Mar 8, 2023 - Politics & Policy

America still doesn't put enough women on pedestals

Illustration of a stone sculpture of a woman, with a large crack running through it.

Illustration: Allie Carl/Axios

It's easier in the United States to find a sculpture of a mermaid than of any American-born woman who actually is part of this world.

  • That's according to Monument Lab, a nonprofit that in 2021 counted who and what Americans honor in their public art — 22 sculptures of mermaids, to 21 honoring abolitionist Harriet Tubman.

Driving the news: For Women's History Month, we looked into whether increased awareness of the lack of diversity in American monuments and sculptures has created actual change.

  • The answer: Not really. Despite some new statues of women, bridging the gap between the number of memorialized white men and any other American demographic would be expensive and take time.

Why it matters: Monuments have historically represented our values by putting concepts and people on literal pedestals, then enshrining them with protective status and decades-long upkeep.

  • But public art in the U.S. has long presented a lopsided view that can leave the impression that American history is all horses and white male military veterans.

What they're saying: "When we don't see people on pedestals that look like us or tell our stories, that tells us that we don't belong within veneration, we don't belong within honor, and often that we don't belong within that space," says Sue Mobley, director of research at Monument Lab, who co-authored the 2021 audit.

By the numbers: No comprehensive, up-to-date ledger of American public art installations exists, but researchers agree that women and people of color are deeply underrepresented.

  • Of the top 50 historical figures represented in Monument Lab data, only three are women, and only five are Black or Indigenous. Half are people who enslaved others.
  • Only one woman is featured in more sculptures than Tubman, according to the Monument Lab audit: Joan of Arc, the patron saint of France who became popular here when her image became a symbol of the Allies in World War I. She died more than three centuries before the founding of the United States.
  • Only 6% of American monuments feature real women as their subjects, according to research by Sierra Rooney, assistant professor of art history at the University of Wisconsin-La Crosse.
  • Only 32% of monuments to women are figurative. "The rest are super abstract, so … it looks like a fountain or a bird bath," Mobley says.

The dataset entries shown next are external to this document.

Definition list_fee_table : M unit :=
  self ← get_self;
  data ← for_collect (Fees.times (fees self)) [] (fun time =>
    self ← get_self;
    let price :=
      F.mul
        (F.div_int (timedelta.total_seconds (Time.duration time)) 3600)
        (Fees.price (fees self)) in
    let hours :=
      F.floordiv_int (timedelta.total_seconds (Time.duration time)) 3600 in
    let minutes :=
      F.floordiv_int
        (F.mod_int (timedelta.total_seconds (Time.duration time)) 3600)
        60 in
    s0 ← style LEFT BASE 12;
    p0 ← paragraph "" s0;
    s1 ← style LEFT BOLD 12;
    p1 ← paragraph
           (Time.description time +:+ " ("
            +:+ date.strftime_dmY (Time.date time) +:+ ")")
           s1;
    s2 ← style RIGHT BOLD 12;
    p2 ← paragraph
           (F.format_f 2 0 hours +:+ ":" +:+ F.format_f 2 0 minutes) s2;
    s3 ← style RIGHT BOLD 12;
    p3 ← paragraph (F.format_f 0 2 price +:+ " €") s3;
    mret [p0; p1; p2; p3]);
  let available_width := F.sub (fst letter) (F.mul (F.of_int 2) inch) in
  let before_width := F.mul available_width (F.lit 0.15) in
  let description_width := F.mul available_width (F.lit 0.55) in
  let time_width := F.mul available_width (F.lit 0.15) in
  let price_width := F.mul available_width (F.lit 0.15) in
  let ts := [ VALIGN (0, 0) (-1, -1) "MIDDLE";
              TOPPADDING (0, 0) (-1, -1) 0;
              BOTTOMPADDING (0, 0) (-1, -1) 0 ] in
  table ← table data
            [before_width; description_width; time_width; price_width]
            (Some (replicate (length data) (F.of_int 12))) ts;
  contents_append table.

Definition show_total : M unit :=
  self ← get_self;
  let ht_price :=
    F.sum (map (fun time =>
                  F.mul
                    (F.div_int
                       (timedelta.total_seconds (Time.duration time)) 3600)
                    (Fees.price (fees self)))
             (Fees.times (fees self))) in
  let total_time_seconds :=
    F.sum (map (fun time => timedelta.total_seconds (Time.duration time))
             (Fees.times (fees self))) in
  let hours := F.floordiv_int total_time_seconds 3600 in
  let minutes := F.floordiv_int (F.mod_int total_time_seconds 3600) 60 in
  let vat := F.mul ht_price (F.lit 0.20) in
  let ttc_price := F.add ht_price vat in
  label_style ← style LEFT BOLD 12;
  value_style ← style RIGHT BOLD 12;
  empty_style ← style LEFT BASE 12;
  e0 ← paragraph "" empty_style;
  duration ← paragraph
               ("<u>Soit un total de " +:+ F.format_f 2 0 hours +:+ "h"
                +:+ F.format_f 2 0 minutes +:+ "</u>")
               label_style;
  blank ← paragraph "" value_style;
  e1 ← paragraph "" empty_style;
  l1 ← paragraph "Honoraires H.T." label_style;
  v1 ← paragraph (F.format_f 0 2 ht_price +:+ " €") value_style;
  e2 ← paragraph "" empty_style;
  l2 ← paragraph "TVA 20%" label_style;
  v2 ← paragraph (F.format_f 0 2 vat +:+ " €") value_style;
  e3 ← paragraph "" empty_style;
  l3 ← paragraph "TOTAL T.T.C. DU" label_style;
  v3 ← paragraph (F.format_f 0 2 ttc_price +:+ " €") value_style;
  let data :=
    [ [e0; duration; blank]; [e1; l1; v1]; [e2; l2; v2]; [e3; l3; v3] ] in
  let available_width := F.sub (fst letter) (F.mul (F.of_int 2) inch) in
  let col0_width := F.mul available_width (F.lit 0.10) in
  let remaining_width := F.mul available_width (F.lit 0.90) in
  let col1_width := F.mul remaining_width (F.lit 0.70) in
  let col2_width := F.mul remaining_width (F.lit 0.30) in
  let ts := [ VALIGN (0, 0) (-1, -1) "MIDDLE";
              BACKGROUND (0, -1) (2, -1) lightgrey ] in
  total_table ← table data [col0_width; col1_width; col2_width] None ts;
  contents_append total_table.

Definition final : M unit :=
  s ← style LEFT ITALIC 12;
  p ← paragraph "TVA Applicable -" s;
  contents_append (Para p);;
  s ← style LEFT BOLD 12;
  p ← paragraph "En votre aimable règlement" s;
  contents_append (Para p);;
  spacer (F.of_int 1) (F.of_int 12);;
  s ← style LEFT BASE 12;
  p ← paragraph
        "<u>Conformément à nos usages de professions libérales, la présente est payable dès réception</u>"
        s;
  contents_append (Para p).

Definition _draw_footer (canvas : Canvas) (doc : DocTemplate)
    : M Canvas :=
  self ← get_self;
  let canvas := canvas ++ [saveState] in
  footer_style ← style CENTER BASE 9;
  let y_position := F.div_int (bottomMargin doc) 2 in
  let line1_text :=
    LawFirm.adress (lawfirm self) +:+ " "
    +:+ LawFirm.zip_code (lawfirm self) +:+ " "
    +:+ LawFirm.city (lawfirm self) in
  p1 ← paragraph line1_text footer_style;
  let '(w1, h1) := wrap p1 (width doc) (bottomMargin doc) in
  let canvas :=
    canvas
    ++ [drawOn p1 (leftMargin doc)
          (F.add y_position (F.mul h1 (F.lit 1.5)))] in
  let line2_text :=
    "Tel : " +:+ LawFirm.phone (lawfirm self) +:+ " - Mail : "
    +:+ LawFirm.mail (lawfirm self) +:+ " - Site : "
    +:+ LawFirm.website (lawfirm self) in
  p2 ← paragraph line2_text footer_style;
  let '(w2, h2) := wrap p2 (width doc) (bottomMargin doc) in
  let canvas :=
    canvas
    ++ [drawOn p2 (leftMargin doc)
          (F.add y_position (F.mul h1 (F.lit 0.5)))] in
  let line3_text :=
    "TVA Intracommunautaire : " +:+ LawFirm.vat_number (lawfirm self)
    +:+ " - SIRET : " +:+ LawFirm.siret_number (lawfirm self) in
  p3 ← paragraph line3_text footer_style;
  let '(w3, h3) := wrap p3 (width doc) (bottomMargin doc) in
  let canvas :=
    canvas
    ++ [drawOn p3 (leftMargin doc)
          (F.sub y_position (F.mul h2 (F.lit 0.5)))] in
  mret (canvas ++ [restoreState]).

Definition detail_fees : M unit :=
  self ← get_self;
  fees_style ← style LEFT BOLD 12;
  p ← paragraph "<u>Honoraires</u>" fees_style;
  contents_append (Para p);;
  spacer (F.of_int 1) (F.of_int 12);;
  let hourly_price_txt :=
    "Facturation horaire : " +:+ float_repr (Fees.price (fees self))
    +:+ " euros HT de l'heure (selon l'article 2.1 du contrat de mission)" in
  p ← paragraph hourly_price_txt fees_style;
  contents_append (Para p);;
  spacer (F.of_int 1) (F.of_int 12);;
  p ← paragraph "Diligences effectuées :" fees_style;
  contents_append (Para p);;
  spacer (F.of_int 1) (F.of_int 12);;
  list_fee_table;;
  spacer (F.of_int 5) (F.of_int 12);;
  show_total.

(** [self.doc.build(flowables, onFirstPage=..., onLaterPages=...)]: the
    page engine calls the first callback on the first page and the second
    one on every later page, each on the canvas of the page; it takes the
    flowables out of the list it is handed, which is [self.contents]
    itself: when it returns the list is empty. *)
Definition doc_build (flowables : list Flowable)
    (onFirstPage onLaterPages : Canvas -> DocTemplate -> M Canvas)
    : M (list Canvas) :=
  self ← get_self;
  first ← onFirstPage [] (doc self);
  later ← for_collect
            (replicate (later_pages (doc self) flowables) tt) []
            (fun _ => onLaterPages [] (doc self));
  match engine_error (doc self) flowables with
  | Some e => raise e
  | None => fun self => Ok (first :: later, set_contents self [])
  end.

(** [now] is what [datetime.now()] returns. *)
Definition build (now : datetime.t) : M Built :=
  self ← get_self;
  lawyer_title (LawFirm.principal_lawyer (lawfirm self));;
  spacer (F.lit 1.5) (F.of_int 12);;
  (match LawFirm.collaborators (lawfirm self) with
   | [] => mret tt
   | _ :: _ =>
       collaborator_title (LawFirm.collaborators (lawfirm self));;
       spacer (F.of_int 1) (F.of_int 12)
   end);;
  client_address (client self);;
  spacer (F.of_int 3) (F.of_int 12);;
  place_and_date "Paris" now;;
  spacer (F.lit 0.5) (F.of_int 12);;
  invoice_number_rectangle "2025-121";;
  spacer (F.of_int 2) (F.of_int 12);;
  detail_fees;;
  spacer (F.of_int 2) (F.of_int 12);;
  final;;
  self ← get_self;
  let flowables := contents self in
  drawn ← doc_build flowables _draw_footer _draw_footer;
  self ← get_self;
  mret {| story := flowables;
          onFirstPage := _draw_footer;
          onLaterPages := _draw_footer;
          pages := drawn;
          stdout :=
            "ReportLab PDF '" +:+ output_path self
            +:+ "' generated successfully." |}.

End Engine.

End PDFInvoiceWriter.

Module W := PDFInvoiceWriter.

(** ** The run of [__main__] *)

Module Main.

Definition client : Client.t :=
  {| Client.name := "John DOE"; Client.gender := "M";
     Client.city := "Paris"; Client.zip_code := "75000";
     Client.adress := "123 Rue de la Paix" |}.

Definition lawfirm : LawFirm.t :=
  {| LawFirm.principal_lawyer := "Jean-Pierre Machin";
     LawFirm.collaborators := ["Gerard LOULOU"; "Francesca MARTINI"];
     LawFirm.zip_code := "75000"; LawFirm.city := "Paris";
     LawFirm.adress := "123 Rue de la Paix";
     LawFirm.phone := "01.23.45.67.89";
     LawFirm.toque_adress := "Somewhere AX8786";
     LawFirm.mail := "cabinet.avocate@gmail.com";
     LawFirm.website := "cabinet-avocat.fr";
     LawFirm.vat_number := "FR1234567890";
     LawFirm.siret_number := "1234567890" |}.

Definition fees : Fees.t :=
  {| Fees.times :=
       [ {| Time.description := "Courriel Mme : Projet LO";
            Time.duration := timedelta.make 0 11 0;
            Time.date := {| date.year := 2025; date.month := 3;
                            date.day := 24 |} |};
         {| Time.description := "Courriel Mme";
            Time.duration := timedelta.make 0 6 0;
            Time.date := {| date.year := 2025; date.month := 3;
                            date.day := 25 |} |};
         {| Time.description := "Renvoi audience";
            Time.duration := timedelta.make 1 0 0;
            Time.date := {| date.year := 2025; date.month := 4;
                            date.day := 2 |} |};
         {| Time.description := "An element done in 3 hours and 12 minutes";
            Time.duration := timedelta.make 3 12 0;
            Time.date := {| date.year := 2025; date.month := 5;
                            date.day := 3 |} |} ];
     Fees.price := F.of_int 300 |}.

Definition writer : PDFInvoiceWriter.t :=
  PDFInvoiceWriter.__init__ "invoice.pdf" client lawfirm fees.

(** A clock reading and stand-ins for the engine parameters, to run the
    program on: a parser that wants as many [>] as [<], one line of
    10.8 points per paragraph, one decimal for a rate, a story that fits
    one page and an engine that does not fail. *)
Definition now : datetime.t :=
  {| datetime.year := 2025; datetime.month := 6; datetime.day := 1;
     datetime.hour := 9; datetime.minute := 30; datetime.second := 0;
     datetime.microsecond := 0 |}.

Fixpoint count (c : ascii) (s : string) : nat :=
  match s with
  | EmptyString => 0%nat
  | String a s' => ((if Ascii.eqb a c then 1 else 0) + count c s')%nat
  end.

Definition markup_error (text : string) (style : ParagraphStyle)
    : option string :=
  if (count "<"%char text =? count ">"%char text)%nat then None
  else Some "xml parser error".

Definition empty_table_message : string :=
  "Table must have at least a row and column".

Zoom out: When women are represented in monuments and statues, they are often allegorical or fictional characters, such as the depiction of Little Nell alongside Charles Dickens in Philadelphia or the statue of Dorothy from "The Wizard of Oz" in Chicago.

Flashback: New York's Central Park hosted only statues of men and fictional female characters until 2020 — 100 years after white women gained the right to vote — when a bronze monument was installed depicting suffragist pioneers Susan B. Anthony, Sojourner Truth and Elizabeth Cady Stanton.

  • The statue spurred national media coverage and calls for an even playing field in municipal art.
  • "The fact that nobody, for a long time, even noticed that women were missing in Central Park — what does that say about the invisibility of women?" Pam Elam, president of Monumental Women, which campaigned for the sculpture, told the New York Times.

The big picture: This discrepancy plays out across the country. On the National Mall, only two real women are memorialized alongside more than 40 other figures, including historical men and allegorical interpretations of freedom and justice.

  • New Orleans is home to one of the first American sculptures of a woman, unveiled in 1884 and honoring philanthropist Margaret Haughery.
  • Yet it took 54 years for the same city to commemorate Ruby Bridges' Civil Rights Era-attendance at William Frantz Elementary School. Compare that to the 17 years it took to install a statue of Ignatius J. Reilly, the haphazard fictional character of John Kennedy Toole's southern classic "A Confederacy of Dunces."

Between the lines: Nothing is permanent. In 2020, nearly 100 Confederate monuments were removed as the nation grappled with police violence against Black people, and public officials are starting to back projects to improve representation.

  • San Francisco passed an ordinance in 2018 requiring at least 30% of new public art projects to depict real women.
  • In 2022, the National Statuary Hall in the U.S. Capitol, which hosts two statues from each state, received a donation from Florida of a statue representing Mary McLeod Bethune, the first Black person to be represented in the hall, and Kansas sent a sculpture of Amelia Earhart, the collection's 11th woman.
  • A $10 million campaign in New York will memorialize seven women.
  • For International Women's Day this year, Atlanta unveiled a statue of civil rights leader Xernona Clayton.

The bottom line: "Monument-building is a slow process, and it will be decades — if ever — before gender parity exists in public art," Rooney tells Axios.

  • Creative, multifigure monuments could also be part of the solution. "All the big things require more than one person," Mobley says. "Just putting up a bronze woman across from the bronze man on a horse doesn't do as much as we need it to do."

Go deeper with Monument Lab's interactive map of locations and depicted gender and ethnicities.

  • Make sure your local monuments are represented on, which Mobley calls the fastest way to ensure researchers know they exist.

Editor's note: This story has been corrected to show Sue Mobley’s title at Monument Lab is director of research, not senior research scholar.